(** A confirmation authorizes one operation. Once a transition with a
    confirmation has succeeded on a plugin, a transition with a confirmation of
    the same ID succeeds on that plugin in any later state only if it needs no
    confirmation: it is a promotion of a record that does not require one.
    Other processes may act in between and during both calls. *)
Theorem runtime_confirmation_spent_once (n : nat) (c c' : TransitionCall) (key : string) (rev rev' : Z)
    (action action' : RuntimeAction) (cf cf' : Confirmation) (d1 d d1' d' : Disk) (r r' : RuntimeRecord) :
  out_result (transition c key rev action (Some cf) d1 d) = Ok r -> tc_now c <> 0 ->
  rtc step (out_disk (transition c key rev action (Some cf) d1 d)) d' ->
  cf_ID cf' = cf_ID cf ->
  0 <= rev' -> rev' + Z.of_nat n < two64 -> nsteps step n d1' d' ->
  out_result (transition c' key rev' action' (Some cf') d1' d') = Ok r' ->
  action' = RuntimeActionPromote /\ rr_RequiresConfirm r' = false.
Proof.
  intros O NZ R I NN B R' O'.
  destruct (transition_cases c key rev action (Some cf) d1 d) as [[_ [err E]]|(copy & target & _ & C & _)]; [congruence|].
  assert (spent (cf_ID cf') (plugin_on d' key)) as SP.
  { eapply run_spent; [exact R|]. rewrite (commits_plugin _ _ _ _ key C), String.eqb_refl, I.
    exists (tc_now c). split; [done|]. cbn. apply lookup_insert_eq. }
  destruct (transition_success n c' key rev' action' (Some cf') d1' d' r') as (target' & A & _ & _ & ->); [done..|].
  destruct (needs_confirmation target' action') eqn:NC.
  - apply (ta_confirmed _ _ _ _ _ _ _ _ _ A), confirmation_unspent in NC. by destruct NC.
  - unfold needs_confirmation in NC. props. split; [|done].
    destruct (ta_first _ _ _ _ _ _ _ _ _ A) as (state & _ & TB).
    apply transition_begin_spec in TB as ([?|?] & _); done.
Qed.

(** ** The installed release *)

Definition release_in (r : RuntimeRecord) : Release := {| rel_Version := rr_Version r; rel_Sequence := rr_ReleaseSequence r |}.
(** ** Runs *)

(** A step of a run in which no call stages the release that is kept as the
    previous one: the signatures of the staged packages can be encoded and
    decoded, no file collides with an artifact, and no revision wraps. *)
Inductive careful_step (d : Disk) : Disk -> Prop :=
| careful_stage c pkg imported d1 :
    (forall cd, candidate_of c pkg imported = Ok cd ->
       restages_previous cd (plugin_on d (cd_Key cd)) = false /\ signatures_readable pkg
       /\ no_collision (dk_files (out_disk (Stage c pkg imported d1 d))) (pk_Artifact pkg)
       /\ ps_Revision (plugin_on d (cd_Key cd)) + 1 < two64) ->
    careful_step d (out_disk (Stage c pkg imported d1 d))
| careful_transition c key rev action cf d1 :
    tc_now c <> 0 -> ps_Revision (plugin_on d key) + 1 < two64 ->
    careful_step d (out_disk (transition c key rev action cf d1 d)).

Lemma careful_step_is_step d d' : careful_step d d' -> step d d'.
Proof. intros [c pkg imported d1 _|c key rev action cf d1 NZ _]; by constructor. Qed.

Lemma Stage_files c pkg imported d1 d : dk_files d ⊆ dk_files (out_disk (Stage c pkg imported d1 d)).
Proof.
  unfold Stage. destruct (candidate_of _ _ _) as [cd|]; [|done]. destruct (loadDiskState (sc_read c) d1) as [first|]; [|done].
  destruct (stage_against _ _ _ _) as [[r|]|]; [done| |done].
  destruct (write_package _ _ _ _) as [[err|] files] eqn:W; apply write_package_keeps in W; [exact W|].
  destruct (sc_revalidate c _); [exact W|]. unfold stage_commit. destruct (sc_lease c); [exact W|].
  destruct (loadDiskState _ _); [|exact W]. repeat case_match; try exact W;
    match goal with P : persistState _ _ _ = _ |- _ => apply persistState_cases in P as [[-> _]|[_ F]] end;
    cbn; by rewrite ?F.
Qed.

Lemma careful_step_sound d d' :
  (forall key, forward (plugin_on d key)) -> (forall key, 0 <= ps_Revision (plugin_on d key)) ->
  sound d -> careful_step d d' -> sound d'.
Proof.
  intros FW NN SO [c pkg imported d1 CARE|c key rev action cf d1 NZ B].
  - pose proof (Stage_files c pkg imported d1 d) as SF.
    destruct (Stage_cases c pkg imported d1 d) as [E|(cd & files & A & C & _)].
    { pose proof (sound_files _ _ SF SO) as S. unfold sound in *. cbn in S. by rewrite E. }
    destruct (CARE cd) as (RP & SR & NC & B); [apply A|].
    assert (dk_files (out_disk (Stage c pkg imported d1 d)) = files) as FE by (by destruct C).
    rewrite FE in *. eapply commits_sound; [|exact C|].
    + by apply sound_files.
    + eapply stage_commit_ok; eauto.
  - destruct (transition_cases c key rev action cf d1 d) as [[-> _]|(copy & target & A & C & _)]; [done|].
    eapply commits_sound; [done|exact C|]. apply transition_commit_ok; [done|done| |by apply A|done|done].
    destruct (ta_first _ _ _ _ _ _ _ _ _ A) as (state & _ & TB). unfold transition_begin in TB.
    destruct (_ && _); [done|]. by destruct (validateRuntimeKey key).
Qed.

(** C19. The state document stays readable. From a root without a document, after
    any sequence of staging, promotions and rollbacks by the processes that
    share it - with their failures before and after the rename of a document, and
    whatever each of them had read before it committed - the document can be
    read back and every record of it is backed by its files, provided that no
    call stages a package whose content is that of the release kept as the
    previous one. *)
Theorem documents_stay_readable (d0 d : Disk) :
  dk_state d0 = NoFile -> rtc careful_step d0 d ->
  exists state, loadDiskState None d = Ok state
    /\ forall key r, r ∈ some_records (plugin_of state key) -> files_match (dk_files d) key r.
Proof.
  intros N R.
  assert (sound d) as SO.
  { assert (sound d0) as SO by (unfold sound; by rewrite N).
    assert (forall key, forward (plugin_on d0 key)) as FW by (intros key; by eapply run_forward).
    assert (forall key, 0 <= ps_Revision (plugin_on d0 key)) as NN by (intros key; unfold plugin_on; by rewrite N).
    clear N. induction R as [|d0 d1 d S _ IH]; [done|].
    pose proof (fun key => step_plugin _ _ key (careful_step_is_step _ _ S)) as SP.
    apply IH; [by eapply careful_step_sound| |]; intros key; destruct (SP key) as [->|PS]; try done.
    - by eapply plugin_step_forward.
    - apply plugin_step_revision in PS. rewrite PS. apply u64_range. }
  destruct (sound_loads d SO) as [state L]. exists state. split; [done|]. intros key r I.
  rewrite (loaded_plugin _ _ _ key L) in I. destruct (sound_plugin d key SO) as [_ FM].
  rewrite Forall_forall in FM. by apply FM.
Qed.

(** ** Staging the previous release again *)

(** The document holds a plugin that no read accepts. *)
Definition locked (d : Disk) : Prop :=
  exists state key p, dk_state d = Document state /\ ds_Plugins state !! key = Some p /\ ~ slots_ok key p.

Lemma locked_unreadable fault d : locked d -> exists err, loadDiskState fault d = Err err.
Proof.
  intros (state & key & p & D & L & NOK). destruct (loadDiskState fault d) as [s|err] eqn:E; [|by exists err].
  apply loadDiskState_Document in E as [[E _]|[E [_ R]]]; [congruence|]. assert (s = state) as -> by congruence.
  apply R in L as [_ V _]%plugin_errors_spec. destruct NOK. by apply validateStateRecords_ok.
Qed.

Lemma locked_forever d d' : rtc step d d' -> locked d -> locked d'.
Proof.
  intros R. induction R as [|d d1 d' S _ IH]; [done|]. intros L. apply IH.
  assert (dk_state d1 = dk_state d) as E.
  { destruct S as [c pkg imported e|c key rev action cf e NZ].
    - destruct (Stage_cases c pkg imported e d) as [E|(cd & files & _ & [fault state LD _ _] & _)]; [done|].
      assert (locked {| dk_state := dk_state d; dk_files := files |}) as L' by done.
      destruct (locked_unreadable fault _ L'). congruence.
    - destruct (transition_cases c key rev action cf e d) as [[-> _]|(copy & target & _ & [fault state LD _ _] & _)]; [done|].
      destruct (locked_unreadable fault _ L). congruence. }
  destruct L as (state & key & p & D & R'). exists state, key, p. by rewrite E.
Qed.

(** Staging the release that is kept as the previous one locks the store. If
    a call of [Stage] commits a package with the content of the plugin's previous
    record - as after a rollback, when the release that was rolled back is staged
    again - then no later read of the document succeeds and no later operation on
    any plugin of the store succeeds, whatever is tried. *)
Theorem restaged_previous_locks_store (c : StageCall) (pkg : Package) (imported : ImportResult) (cd : Candidate)
    (d1 d d' : Disk) :
  candidate_of c pkg imported = Ok cd -> restages_previous cd (plugin_on d (cd_Key cd)) = true ->
  dk_state (out_disk (Stage c pkg imported d1 d)) <> dk_state d ->
  rtc step (out_disk (Stage c pkg imported d1 d)) d' ->
  (forall fault, exists err, loadDiskState fault d' = Err err)
  /\ (forall c' pkg' imported', exists err, out_result (Stage c' pkg' imported' d' d') = Err err)
  /\ (forall c' key rev action cf, exists err, out_result (transition c' key rev action cf d' d') = Err err).
Proof.
  intros C RP CH R. assert (locked d') as L.
  { eapply locked_forever; [exact R|].
    destruct (Stage_cases c pkg imported d1 d) as [E|(cd' & files & A & [fault state LD D _] & _)]; [done|].
    assert (cd' = cd) as -> by (pose proof (sa_candidate _ _ _ _ _ _ A); congruence).
    eexists _, (cd_Key cd), _. split; [exact D|]. split; [apply lookup_insert_eq|].
    intros [_ _ _ _ ND]. unfold restages_previous in RP.
    destruct (ps_Previous (plugin_on d (cd_Key cd))) as [pr|] eqn:P; [|done].
    unfold same_content in RP. apply andb_true_iff in RP as [E1%String.eqb_eq E2%String.eqb_eq].
    eapply (NoDup_staged_previous _ _ pr ND); [reflexivity|exact P|]. unfold content_of. cbn. by rewrite E1, E2. }
  split_and!.
  - intros fault. by apply locked_unreadable.
  - intros c' pkg' imported'. unfold Stage. destruct (candidate_of c' pkg' imported') as [cd'|e]; [|by exists e].
    destruct (locked_unreadable (sc_read c') d' L) as [err ->]. by exists err.
  - intros c' key rev action cf. unfold transition. destruct (locked_unreadable (tc_read c') d' L) as [err ->]. by exists err.
Qed.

:: Problem ::
Keep to the lines above, from the first one through the line where "exists (tc_now c)." appears, and copy them exactly.

:: Exercise answer ::
(** A confirmation authorizes one operation. Once a transition with a
    confirmation has succeeded on a plugin, a transition with a confirmation of
    the same ID succeeds on that plugin in any later state only if it needs no
    confirmation: it is a promotion of a record that does not require one.
    Other processes may act in between and during both calls. *)
Theorem runtime_confirmation_spent_once (n : nat) (c c' : TransitionCall) (key : string) (rev rev' : Z)
    (action action' : RuntimeAction) (cf cf' : Confirmation) (d1 d d1' d' : Disk) (r r' : RuntimeRecord) :
  out_result (transition c key rev action (Some cf) d1 d) = Ok r -> tc_now c <> 0 ->
  rtc step (out_disk (transition c key rev action (Some cf) d1 d)) d' ->
  cf_ID cf' = cf_ID cf ->
  0 <= rev' -> rev' + Z.of_nat n < two64 -> nsteps step n d1' d' ->
  out_result (transition c' key rev' action' (Some cf') d1' d') = Ok r' ->
  action' = RuntimeActionPromote /\ rr_RequiresConfirm r' = false.
Proof.
  intros O NZ R I NN B R' O'.
  destruct (transition_cases c key rev action (Some cf) d1 d) as [[_ [err E]]|(copy & target & _ & C & _)]; [congruence|].
  assert (spent (cf_ID cf') (plugin_on d' key)) as SP.
  { eapply run_spent; [exact R|]. rewrite (commits_plugin _ _ _ _ key C), String.eqb_refl, I.
    exists (tc_now c). split; [done|]. cbn. apply lookup_insert_eq. }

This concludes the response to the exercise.